## What is expected
Your task is to repeat exactly the lines below between the line holding "Hl]]; [done|]. exfalso." and the line holding "destruct (decide (MAX_VNODES", inclusive, and only those.

*****

(** Looking a name up on the volume never faults.  Without a result (name
    too long, absent, pool full, no memory) no heap block is left behind and
    no record changes.  Otherwise there is a new vnode below the directory
    with the name, type and size of the directory entry and a record of its
    own in one fresh heap block; all older records are unchanged. *)
Theorem fat32_lookup_correct st dir name pd cs :
  fs_wf st → get_priv st dir = Some (Some pd) → file_ok v (s_disk st) (first_cluster pd) cs →
  (length cs < fuel)%nat → 0 ∉ name →
  ∃ r st', fat32_lookup v fuel st dir name = Some (r, st') ∧ lookup_post st dir name pd r st'.
Proof using Hv.
  intros Hwf Hp Hf Hfuel Hname. pose proof Hwf as [Hvf Hm Hpr].
  destruct (get_priv_node st dir pd Hp) as (dn & Hdn & _ & _).
  assert (∀ st', fs_wf st' → s_disk st' = s_disk st → s_vfs st' = s_vfs st → s_priv st' = s_priv st →
    km_live (s_mem st') = km_live (s_mem st) → fat32_lookup v fuel st dir name = Some (None, st') →
    ∃ r st', fat32_lookup v fuel st dir name = Some (r, st') ∧ lookup_post st dir name pd r st') as Hnone.
  { intros st' ? ? ? ? ? E. exists None, st'. done. }
  unfold fat32_lookup in *. rewrite Hp in *. cbn [mbind option_bind] in *. case_decide as Hlen; [by apply (Hnone st)|].
  assert (∃ q, fat32_lookup_in_dir v fuel (s_disk st) (first_cluster pd) name = Some q) as [q Eq].
  { unfold fat32_lookup_in_dir, dir_lookup. rewrite (scan_dir_spec v Hv _ _ _ cs) by done. eexists. done. }
  rewrite Eq in *. cbn [mbind option_bind] in *. destruct q as [[[cluster size] is_dir]|]; [|by apply (Hnone st)].
  destruct (km_malloc_ok (s_mem st) SIZEOF_PRIV Hm) as (cpd & m1 & Em & Hm1 & _ & Hl1); [unfold is_u64, SIZEOF_PRIV; lia|].
  rewrite Em in *. cbn [mbind option_bind] in *. case_decide as Hnull.
  { assert (km_live m1 = km_live (s_mem st)) as Hl.
    { destruct Hl1 as [[_ ?]|[_ Hl]]; [done|]. exfalso. subst cpd. destruct (km_null m1 Hm1) as [H0 _]. apply H0. set_solver. }
    apply (Hnone (with_mem st m1)); try done. by apply fs_wf_mem. }
  destruct Hl1 as [[? _]|[Hni Hl1]]; [done|]. set (ty := if is_dir then VNODE_DIR else VNODE_REG) in *.
  cbn [s_vfs with_mem s_mem] in *.
  destruct (decide (MAX_VNODES ≤ length (node_pool (s_vfs st)))%nat) as [Hfull|Hroom].
  { rewrite create_node_full in * by done. cbn [mbind option_bind] in *.
    destruct (km_free_ok m1 cpd Hm1) as (m2 & E2 & Hm2 & _ & Hl2); [rewrite Hl1; set_solver|].
    rewrite E2 in *. cbn [mbind option_bind] in *.
    assert (km_live m2 = km_live (s_mem st)) as Hl by (rewrite Hl2, Hl1; set_solver).
    apply (Hnone (with_vfs (with_mem (with_mem st m1) m2) (s_vfs st))); try done. constructor; simpl; [done|done|by rewrite Hl]. }
  clear Hnone. assert (name_ok name) as Hnok by (split; [unfold NAME_ARRAY; lia|done]).
  destruct (vf_kids _ Hvf dir dn Hdn) as (lp & Hlp & Hnd & Hpar).
  rewrite (create_node_pool (s_vfs st) dir dn name ty) by (done || lia). cbn [mbind option_bind].
  pose proof (create_wf (s_vfs st) dir dn name ty lp Hvf ltac:(lia) Hnok Hdn Hlp Hnd Hpar) as Hwf'.
  pose proof (create_new (s_vfs st) dir dn name ty) as Hnew.
  set (f2 := mk_vfs _ (vroot (s_vfs st))) in *. set (c := length (node_pool (s_vfs st))) in *.
  eexists (Some c), _. split; [done|]. split; [|split; [done|]].
  - constructor; cbn [s_vfs s_mem s_priv with_priv with_vfs with_mem].
    + destruct is_dir; repeat (apply upd_wf; [done|]); done.
    + done.
    + rewrite dom_insert_L, Hl1. set_solver.
  - exists cluster, size, is_dir, cpd. split; [done|]. split; [|done].
    unfold child_ok. cbn [s_vfs s_mem s_priv with_priv with_vfs with_mem].
    destruct is_dir; eexists; (split; [simpl node_pool; rewrite !list_lookup_alter_eq; simpl in Hnew; rewrite Hnew; done|]);
      simpl; rewrite lookup_insert_eq; done.
Qed.
End Lookup.

(** ** A mounted demonstration volume *)

Definition demo_priv_addr : Z := 0xFFFF000040003020.
Definition demo_mnt (kids : option nat) : vnode :=
  mk_vnode [109] VNODE_DIR 0 (Some (fs_dir_ops FAT32_DIR_OPS)) demo_priv_addr 0 (Some 0%nat) kids None.
Definition demo_root : vnode := mk_vnode [SLASH] VNODE_DIR 0 (Some builtin_dir_ops) 0 0 None (Some 1%nat) None.
Definition demo_leaf : vnode := mk_vnode [65; 46; 66] VNODE_REG FAT32_FILE_OPS None 16 100 (Some 1%nat) None None.

(** The mount point alone, and with the file [A.B] looked up. *)
Definition demo_fs0 : fsst (heap pmm) ram_disk :=
  mk_fsst (mk_vfs [demo_root; demo_mnt None] (Some 0%nat))
    (from_option snd demo_heap (km_malloc demo_heap SIZEOF_PRIV)) demo_ram
    {[ demo_priv_addr := mk_priv 2 0 ]} [SLASH; 109] true.
Definition demo_fs1 : fsst (heap pmm) ram_disk :=
  mk_fsst (mk_vfs [demo_root; demo_mnt (Some 2%nat); demo_leaf] (Some 0%nat)) demo_heap demo_ram
    {[ demo_priv_addr := mk_priv 2 0; 16 := mk_priv 3 100 ]} [SLASH; 109] true.

Lemma demo_fs1_priv : get_priv demo_fs1 2 = Some (Some (mk_priv 3 100)).
Proof. reflexivity. Qed.

Lemma demo_fs1_rel : node_rel_path demo_fs1 2 = Some (Some [65; 46; 66]).
Proof. vm_compute. reflexivity. Qed.

Lemma demo_fs1_entry :
  list_find (λ e, truncate_match (to_83 [65; 46; 66]) e) (dir_slots demo_vol demo_ram [2]) = Some (0%nat, demo_entry).
Proof. vm_compute. reflexivity. Qed.

Lemma demo_content : length (content demo_vol demo_ram [3]) = 512%nat.
Proof. vm_compute. reflexivity. Qed.

Lemma fat32_file_read_correct_witness :
  ∃ ret data off st', fat32_file_read demo_vol 4 demo_fs1 2 10 20 = Some (ret, data, off, st') ∧ same_but_mem demo_fs1 st'.
Proof.
  destruct (fat32_file_read_correct demo_vol demo_vol_ok 4 demo_fs1 2 (mk_priv 3 100) [3] 10 20 demo_fs1_priv)
    as (ret & data & off & st' & E & H & _).
  - apply demo_file. right. reflexivity.
  - simpl. lia.
  - cbn [priv_size s_disk demo_fs1]. rewrite demo_content. lia.
  - simpl. lia.
  - exact demo_km_inv.
  - lia.
  - unfold is_u64. lia.
  - exists ret, data, off, st'. split; [exact E|exact H].
Defined.

Lemma fat32_file_write_correct_witness :
  ∃ st', fat32_file_write demo_vol 4 demo_fs1 2 0 [1; 2] = Some (2, 2, st') ∧
    get_priv st' 2 = Some (Some (mk_priv 3 2)).
Proof.
  destruct (fat32_file_write_correct demo_vol demo_vol_ok 4 10 demo_room demo_fs1 2 (mk_priv 3 100) [3] [2]
    [65; 46; 66] 0 [1; 2] 0 demo_entry demo_fs1_priv demo_fs1_rel) as (st' & ext & E & _ & _ & _ & Hp & _).
  - set_solver by lia.
  - simpl. lia.
  - apply demo_file. right. reflexivity.
  - discriminate.
  - apply demo_file. left. reflexivity.
  - simpl. lia.
  - intros x Hx. apply list_elem_of_singleton in Hx as ->. rewrite list_elem_of_singleton. lia.
  - exact demo_fs1_entry.
  - discriminate.
  - lia.
  - simpl. lia.
  - change (s_disk demo_fs1) with demo_ram. rewrite demo_free. vm_compute. lia.
  - exists st'. split; [exact E|exact Hp].
Defined.

Lemma demo_malloc : fst <$> km_malloc demo_heap SIZEOF_PRIV = Some demo_priv_addr.
Proof. vm_compute. reflexivity. Qed.

Lemma demo_fs0_vfs : vfs_wf (s_vfs demo_fs0).
Proof.
  constructor; cbn [s_vfs demo_fs0 node_pool vroot].
  - unfold MAX_VNODES. simpl. lia.
  - intros r [= <-]. simpl. lia.
  - intros i n Hi. unfold name_ok, NAME_ARRAY.
    do 2 (destruct i as [|i]; [injection Hi as <-; simpl; split; [lia|set_solver]|]). done.
  - intros i n p Hi Hp. do 2 (destruct i as [|i]; [injection Hi as <-; simpl in Hp; simplify_eq; simpl; lia|]). done.
  - intros i n Hi. destruct i as [|[|i]]; [injection Hi as <-..|done]; simpl; [exists [1%nat]|exists []]; simpl.
    + split; [eauto|]. split; [apply NoDup_singleton|]. intros c m ->%list_elem_of_singleton [= <-]. done.
    + split; [done|]. split; [constructor|]. by intros c m ?%not_elem_of_nil.
Qed.

Lemma demo_fs0_wf : fs_wf demo_fs0.
Proof.
  assert (is_u64 SIZEOF_PRIV) as H8 by (unfold is_u64, SIZEOF_PRIV; lia).
  destruct (km_malloc_ok demo_heap SIZEOF_PRIV demo_km_inv H8) as (p & m & E & Hm & _ & Hl).
  pose proof demo_malloc as Hp. rewrite E in Hp. simpl in Hp. injection Hp as ->.
  constructor; [exact demo_fs0_vfs|..]; unfold demo_fs0; cbn [s_mem s_priv]; rewrite E; cbn [from_option snd].
  - exact Hm.
  - rewrite dom_singleton_L. destruct Hl as [[H0 _]|[_ ->]]; [discriminate|]. set_solver.
Qed.

Lemma fat32_lookup_correct_witness :
  ∃ r st', fat32_lookup demo_vol 4 demo_fs0 1 [97; 46; 98] = Some (r, st') ∧
    lookup_post demo_vol 4 demo_fs0 1 [97; 46; 98] (mk_priv 2 0) r st'.
Proof.
  apply (fat32_lookup_correct demo_vol demo_vol_ok 4 demo_fs0 1 [97; 46; 98] (mk_priv 2 0) [2]).
  - exact demo_fs0_wf.
  - reflexivity.
  - apply demo_file. left. reflexivity.
  - simpl. lia.
  - set_solver by lia.
Defined.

*****

## Answer to this problem
    { destruct Hl1 as [[_ ?]|[_ Hl]]; [done|]. exfalso. subst cpd. destruct (km_null m1 Hm1) as [H0 _]. apply H0. set_solver. }
    apply (Hnone (with_mem st m1)); try done. by apply fs_wf_mem. }
  destruct Hl1 as [[? _]|[Hni Hl1]]; [done|]. set (ty := if is_dir then VNODE_DIR else VNODE_REG) in *.
  cbn [s_vfs with_mem s_mem] in *.
  destruct (decide (MAX_VNODES ≤ length (node_pool (s_vfs st)))%nat) as [Hfull|Hroom].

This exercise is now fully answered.